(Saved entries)
(** * go-serr: structured errors, text excerpts and two-sided diffs

    A shallow embedding of the Go package [serr] and the properties of its
    specification.  The package exists in three revisions in the repository:

    - [serr.go] (first unit): structured errors whose builders return
      clone-wrapped copies, a sealed [ValidArgs], a cycle guard without lock;
    - [part_000]: in-place builders, the cycle guard under a [sync.RWMutex];
    - [serr.go] (second unit): the oldest revision, without a cycle guard.

    The text functions ([Excerpt], [Diff], [prefixRunes], [suffixRunes]) are
    the same in all three. *)

From Stdlib Require Import ZArith Ascii String List Lia Bool.
From stdpp Require Import base tactics option list pretty.

Open Scope Z_scope.

(** ** Go's [unicode/utf8], as the package uses it

    A Go [string] is a sequence of bytes; here a [string] of the standard
    library, whose characters are the bytes.  A [[]byte] is a [list ascii],
    a [rune] is an [int32] kept in [Z], an [int] is a [Z]. *)

Module utf8.

Definition RuneError : Z := 0xFFFD.
Definition RuneSelf : Z := 0x80.
Definition MaxRune : Z := 0x10FFFF.
Definition UTFMax : Z := 4.

Definition surrogateMin : Z := 0xD800.
Definition surrogateMax : Z := 0xDFFF.

Definition tx : Z := 0x80.
Definition t2 : Z := 0xC0.
Definition t3 : Z := 0xE0.
Definition t4 : Z := 0xF0.

Definition maskx : Z := 0x3F.
Definition mask2 : Z := 0x1F.
Definition mask3 : Z := 0x0F.
Definition mask4 : Z := 0x07.

Definition rune1Max : Z := 0x7F.
Definition rune2Max : Z := 0x7FF.
Definition rune3Max : Z := 0xFFFF.

Definition locb : Z := 0x80.
Definition hicb : Z := 0xBF.

(** Entries of the table [first]: the low three bits are the size of the
    encoding, the high four bits index [acceptRanges]. *)
Definition xx : Z := 0xF1.
Definition as_ : Z := 0xF0.
Definition s1 : Z := 0x02.
Definition s2 : Z := 0x13.
Definition s3 : Z := 0x03.
Definition s4 : Z := 0x23.
Definition s5 : Z := 0x34.
Definition s6 : Z := 0x04.
Definition s7 : Z := 0x44.

(** The value of a byte, [0 <= byte_val c < 256]. *)
Definition byte_val (c : ascii) : Z := Z.of_N (N_of_ascii c).

(** [byte(v)]: the conversion of an integer to a byte keeps the low 8 bits. *)
Definition to_byte (v : Z) : ascii := ascii_of_N (Z.to_N (Z.land v 0xFF)).

(** [p[i]] for an index the code has checked to be in range. *)
Definition at_ (p : list ascii) (i : Z) : Z :=
  match p !! Z.to_nat i with
  | Some c => byte_val c
  | None => 0
  end.

(** [len(p)] *)
Definition len (p : list ascii) : Z := Z.of_nat (length p).

(** [p[i:]] and [p[:j]] *)
Definition slice_from (p : list ascii) (i : Z) : list ascii := drop (Z.to_nat i) p.
Definition slice_to (p : list ascii) (j : Z) : list ascii := take (Z.to_nat j) p.

(** The table [first], row by row: 0x00-0x7F [as], 0x80-0xC1 [xx],
    0xC2-0xDF [s1], 0xE0 [s2], 0xE1-0xEC [s3], 0xED [s4], 0xEE-0xEF [s3],
    0xF0 [s5], 0xF1-0xF3 [s6], 0xF4 [s7], 0xF5-0xFF [xx]. *)
Definition first (b : Z) : Z :=
  if b <? 0x80 then as_
  else if b <? 0xC2 then xx
  else if b <? 0xE0 then s1
  else if b =? 0xE0 then s2
  else if b <? 0xED then s3
  else if b =? 0xED then s4
  else if b <? 0xF0 then s3
  else if b =? 0xF0 then s5
  else if b <? 0xF4 then s6
  else if b =? 0xF4 then s7
  else xx.

Definition acceptRanges (i : Z) : Z * Z :=
  match i with
  | 0 => (locb, hicb)
  | 1 => (0xA0, hicb)
  | 2 => (locb, 0x9F)
  | 3 => (0x90, hicb)
  | 4 => (locb, 0x8F)
  | _ => (0, 0)
  end.

(** [utf8.DecodeRune]: the first rune of [p] and its width in bytes;
    [(RuneError, 0)] on the empty slice, [(RuneError, 1)] on an encoding that
    is invalid or cut short. *)
Definition DecodeRune (p : list ascii) : Z * Z :=
  let n := len p in
  if n <? 1 then (RuneError, 0) else
  let p0 := at_ p 0 in
  let x := first p0 in
  if as_ <=? x then
    let mask := if Z.testbit x 0 then -1 else 0 in
    (Z.lor (Z.land p0 (Z.lnot mask)) (Z.land RuneError mask), 1)
  else
  let sz := Z.land x 7 in
  let accept := acceptRanges (Z.shiftr x 4) in
  if n <? sz then (RuneError, 1) else
  let b1 := at_ p 1 in
  if (b1 <? fst accept) || (snd accept <? b1) then (RuneError, 1) else
  if sz <=? 2 then
    (Z.lor (Z.shiftl (Z.land p0 mask2) 6) (Z.land b1 maskx), 2)
  else
  let b2 := at_ p 2 in
  if (b2 <? locb) || (hicb <? b2) then (RuneError, 1) else
  if sz <=? 3 then
    (Z.lor (Z.lor (Z.shiftl (Z.land p0 mask3) 12) (Z.shiftl (Z.land b1 maskx) 6))
           (Z.land b2 maskx), 3)
  else
  let b3 := at_ p 3 in
  if (b3 <? locb) || (hicb <? b3) then (RuneError, 1) else
  (Z.lor (Z.lor (Z.lor (Z.shiftl (Z.land p0 mask4) 18) (Z.shiftl (Z.land b1 maskx) 12))
                (Z.shiftl (Z.land b2 maskx) 6))
         (Z.land b3 maskx), 4).

(** [utf8.RuneStart] *)
Definition RuneStart (b : Z) : bool := negb (Z.land b 0xC0 =? 0x80).

(** The loop [for start--; start >= lim; start-- { if RuneStart(p[start]) { break } }]
    of [DecodeLastRune], entered after the first [start--]; it returns the
    value of [start] on exit. *)
Fixpoint lastRuneStart (fuel : nat) (p : list ascii) (start lim : Z) : Z :=
  match fuel with
  | O => start
  | S fuel' =>
      if start <? lim then start
      else if RuneStart (at_ p start) then start
      else lastRuneStart fuel' p (start - 1) lim
  end.

(** [utf8.DecodeLastRune]: the last rune of [p] and its width. *)
Definition DecodeLastRune (p : list ascii) : Z * Z :=
  let end_ := len p in
  if end_ =? 0 then (RuneError, 0) else
  let start := end_ - 1 in
  let r := at_ p start in
  if r <? RuneSelf then (r, 1) else
  let lim := end_ - UTFMax in
  let lim := if lim <? 0 then 0 else lim in
  let start := lastRuneStart (S (length p)) p (start - 1) lim in
  let start := if start <? 0 then 0 else start in
  let '(r, size) := DecodeRune (slice_to (slice_from p start) (end_ - start)) in
  if negb (start + size =? end_) then (RuneError, 1) else (r, size).

(** The runes of a byte sequence in order, each with the index of its first
    byte: what [for i, r := range s] iterates over. *)
Fixpoint decodeFrom (fuel : nat) (i : Z) (p : list ascii) : list (Z * Z) :=
  match fuel with
  | O => []
  | S fuel' =>
      match p with
      | [] => []
      | _ :: _ =>
          let '(r, size) := DecodeRune p in
          (i, r) :: decodeFrom fuel' (i + size) (slice_from p size)
      end
  end.

Definition range (s : string) : list (Z * Z) :=
  let p := list_ascii_of_string s in decodeFrom (length p) 0 p.

(** [utf8.RuneCountInString]: the number of runes; erroneous and short
    encodings count as single runes of width one byte. *)
Definition RuneCount (p : list ascii) : Z :=
  Z.of_nat (length (decodeFrom (length p) 0 p)).

Definition RuneCountInString (s : string) : Z :=
  RuneCount (list_ascii_of_string s).

(** [utf8.AppendRune]: the encoding of one rune; a rune out of range or a
    surrogate half is encoded as [RuneError]. *)
Definition encode3 (r : Z) : list ascii :=
  [ to_byte (Z.lor t3 (Z.shiftr r 12));
    to_byte (Z.lor tx (Z.land (Z.shiftr r 6) maskx));
    to_byte (Z.lor tx (Z.land r maskx)) ].

Definition EncodeRune (r : Z) : list ascii :=
  if (0 <=? r) && (r <=? rune1Max) then [ to_byte r ]
  else if (0 <=? r) && (r <=? rune2Max) then
    [ to_byte (Z.lor t2 (Z.shiftr r 6));
      to_byte (Z.lor tx (Z.land r maskx)) ]
  else if (r <? 0) || (MaxRune <? r) || ((surrogateMin <=? r) && (r <=? surrogateMax)) then
    encode3 RuneError
  else if r <=? rune3Max then encode3 r
  else
    [ to_byte (Z.lor t4 (Z.shiftr r 18));
      to_byte (Z.lor tx (Z.land (Z.shiftr r 12) maskx));
      to_byte (Z.lor tx (Z.land (Z.shiftr r 6) maskx));
      to_byte (Z.lor tx (Z.land r maskx)) ].

(** [string(rs)] for [rs] a [[]rune] *)
Definition string_of_runes (rs : list Z) : string :=
  string_of_list_ascii (concat (map EncodeRune rs)).

End utf8.

(** ** The text functions of [serr.go] *)

Definition EllipsisRune : string :=
  String (ascii_of_nat 226) (String (ascii_of_nat 128) (String (ascii_of_nat 166) EmptyString)).

(** [len(s)] and [len(b)] *)
Definition len_string (s : string) : Z := Z.of_nat (String.length s).

(** The loop of [prefixRunes] over the remaining [(i, r)] pairs of the
    [range], with the runes gathered so far. *)
Fixpoint prefixRunes_loop (it : list (Z * Z)) (n : Z) (result : list Z) : list Z :=
  match it with
  | [] => result
  | (i, r) :: it' =>
      if n <=? i then result
      else prefixRunes_loop it' n (result ++ [r])
  end.

Definition prefixRunes (input : string) (n : Z) : string :=
  utf8.string_of_runes (prefixRunes_loop (utf8.range input) n []).

(** The loop of [suffixRunes]: [for count < n && len(b) > 0]. *)
Fixpoint suffixRunes_loop (fuel : nat) (b : list ascii) (count n : Z) (result : list Z)
  : list Z :=
  match fuel with
  | O => result
  | S fuel' =>
      if (count <? n) && (0 <? utf8.len b) then
        let '(r, size) := utf8.DecodeLastRune b in
        suffixRunes_loop fuel' (utf8.slice_to b (utf8.len b - size)) (count + 1) n
                         (result ++ [r])
      else result
  end.

Definition suffixRunes (input : string) (n : Z) : string :=
  let b := list_ascii_of_string input in
  let result := suffixRunes_loop (S (length b)) b 0 n [] in
  utf8.string_of_runes (rev result).

Definition Excerpt (s : string) (width : Z) : string :=
  let cnt := utf8.RuneCountInString s in
  if cnt <=? width then s else
  let prefix := Z.quot width 2 in
  let suffix := prefix in
  let suffix := if (width <=? cnt) && (Z.rem width 2 =? 0) then suffix - 1 else suffix in
  (prefixRunes s prefix ++ EllipsisRune ++ suffixRunes s suffix)%string.

(** The first loop of [Diff]: strip the runes the two slices have in common
    at the front, counting them in [start]. *)
Fixpoint Diff_prefix (fuel : nat) (b1 b2 : list ascii) (start : Z)
  : list ascii * list ascii * Z :=
  match fuel with
  | O => (b1, b2, start)
  | S fuel' =>
      if (0 <? utf8.len b1) && (0 <? utf8.len b2) then
        let '(ch1, width1) := utf8.DecodeRune b1 in
        let '(ch2, width2) := utf8.DecodeRune b2 in
        if negb (ch1 =? ch2) then (b1, b2, start)
        else Diff_prefix fuel' (utf8.slice_from b1 width1) (utf8.slice_from b2 width2)
                         (start + 1)
      else (b1, b2, start)
  end.

(** The second loop of [Diff]: strip the common runes at the back, counting
    them in [end]. *)
Fixpoint Diff_suffix (fuel : nat) (b1 b2 : list ascii) (end_ : Z)
  : list ascii * list ascii * Z :=
  match fuel with
  | O => (b1, b2, end_)
  | S fuel' =>
      if (0 <? utf8.len b1) && (0 <? utf8.len b2) then
        let '(ch1, width1) := utf8.DecodeLastRune b1 in
        let '(ch2, width2) := utf8.DecodeLastRune b2 in
        if negb (ch1 =? ch2) then (b1, b2, end_)
        else Diff_suffix fuel' (utf8.slice_to b1 (utf8.len b1 - width1))
                         (utf8.slice_to b2 (utf8.len b2 - width2)) (end_ + 1)
      else (b1, b2, end_)
  end.

(** The differing regions of [Diff] before they are excerpted, with the two
    counts: the state of [b1], [b2], [start] and [end] when the code reaches
    [s1 = string(b1)], or the label [end] from the early exit. *)
Definition Diff_regions (s1 s2 : string) : list ascii * list ascii * Z * Z :=
  let b1 := list_ascii_of_string s1 in
  let b2 := list_ascii_of_string s2 in
  let '(b1, b2, start) := Diff_prefix (S (length b1)) b1 b2 0 in
  if utf8.len b1 + utf8.len b2 =? 0 then ([], [], start, 0)
  else
    let '(b1, b2, end_) := Diff_suffix (S (length b1)) b1 b2 0 in
    (b1, b2, start, end_).

Definition Diff (s1 s2 : string) (n : Z) : string * string * Z * Z :=
  let b1 := list_ascii_of_string s1 in
  let b2 := list_ascii_of_string s2 in
  let '(b1, b2, start) := Diff_prefix (S (length b1)) b1 b2 0 in
  if utf8.len b1 + utf8.len b2 =? 0 then (EmptyString, EmptyString, start, 0)
  else
    let '(b1, b2, end_) := Diff_suffix (S (length b1)) b1 b2 0 in
    let s1 := string_of_list_ascii b1 in
    let s2 := string_of_list_ascii b2 in
    let s1 := if n <? utf8.len b1 then Excerpt s1 n else s1 in
    let s2 := if n <? utf8.len b2 then Excerpt s2 n else s2 in
    (s1, s2, start, end_).

(** *** The text functions, in the words of the specification *)

(** The runes of a slice in order, as [for _, r := range] yields them. *)
Definition runes (p : list ascii) : list Z :=
  map snd (utf8.decodeFrom (length p) 0 p).

(** The result of a scan of [Diff], for the inputs in the other order. *)
Definition swap3 (x : list ascii * list ascii * Z) : list ascii * list ascii * Z :=
  let '(b1, b2, n) := x in (b2, b1, n).

(** The bytes [p0] and [b1] begin an encoding of [sz] bytes as [DecodeRune]
    accepts it: [p0] is a leading byte of that size, and [b1] is in the range
    that the table [first] gives for [p0]. *)
Definition lead_ok (sz p0 b1 : Z) : bool :=
  (0xC2 <=? p0) && (p0 <=? 0xF4) && (Z.land (utf8.first p0) 7 =? sz)
  && (fst (utf8.acceptRanges (Z.shiftr (utf8.first p0) 4)) <=? b1)
  && (b1 <=? snd (utf8.acceptRanges (Z.shiftr (utf8.first p0) 4))).

(** The runes of a slice, each as the bytes that encode it; a byte that is
    not part of a valid encoding is a rune of its own. *)
Fixpoint rune_pieces (fuel : nat) (p : list ascii) : list (list ascii) :=
  match fuel with
  | O => []
  | S fuel' =>
      match p with
      | [] => []
      | _ :: _ =>
          let size := snd (utf8.DecodeRune p) in
          utf8.slice_to p size :: rune_pieces fuel' (utf8.slice_from p size)
      end
  end.

Definition runes_of (s : string) : list (list ascii) :=
  let p := list_ascii_of_string s in rune_pieces (length p) p.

Instructions for the task »
Copy only the entries from the first line to the line with "Definition to_byte (v", each exactly as it appears.

Answer for the task »
(** * go-serr: structured errors, text excerpts and two-sided diffs

    A shallow embedding of the Go package [serr] and the properties of its
    specification.  The package exists in three revisions in the repository:

    - [serr.go] (first unit): structured errors whose builders return
      clone-wrapped copies, a sealed [ValidArgs], a cycle guard without lock;
    - [part_000]: in-place builders, the cycle guard under a [sync.RWMutex];
    - [serr.go] (second unit): the oldest revision, without a cycle guard.

    The text functions ([Excerpt], [Diff], [prefixRunes], [suffixRunes]) are
    the same in all three. *)

From Stdlib Require Import ZArith Ascii String List Lia Bool.
From stdpp Require Import base tactics option list pretty.

Open Scope Z_scope.

(** ** Go's [unicode/utf8], as the package uses it

    A Go [string] is a sequence of bytes; here a [string] of the standard
    library, whose characters are the bytes.  A [[]byte] is a [list ascii],
    a [rune] is an [int32] kept in [Z], an [int] is a [Z]. *)

Module utf8.

Definition RuneError : Z := 0xFFFD.
Definition RuneSelf : Z := 0x80.
Definition MaxRune : Z := 0x10FFFF.
Definition UTFMax : Z := 4.

Definition surrogateMin : Z := 0xD800.
Definition surrogateMax : Z := 0xDFFF.

Definition tx : Z := 0x80.
Definition t2 : Z := 0xC0.
Definition t3 : Z := 0xE0.
Definition t4 : Z := 0xF0.

Definition maskx : Z := 0x3F.
Definition mask2 : Z := 0x1F.
Definition mask3 : Z := 0x0F.
Definition mask4 : Z := 0x07.

Definition rune1Max : Z := 0x7F.
Definition rune2Max : Z := 0x7FF.
Definition rune3Max : Z := 0xFFFF.

Definition locb : Z := 0x80.
Definition hicb : Z := 0xBF.

(** Entries of the table [first]: the low three bits are the size of the
    encoding, the high four bits index [acceptRanges]. *)
Definition xx : Z := 0xF1.
Definition as_ : Z := 0xF0.
Definition s1 : Z := 0x02.
Definition s2 : Z := 0x13.
Definition s3 : Z := 0x03.
Definition s4 : Z := 0x23.
Definition s5 : Z := 0x34.
Definition s6 : Z := 0x04.
Definition s7 : Z := 0x44.

(** The value of a byte, [0 <= byte_val c < 256]. *)
Definition byte_val (c : ascii) : Z := Z.of_N (N_of_ascii c).

(** [byte(v)]: the conversion of an integer to a byte keeps the low 8 bits. *)
Definition to_byte (v : Z) : ascii := ascii_of_N (Z.to_N (Z.land v 0xFF)).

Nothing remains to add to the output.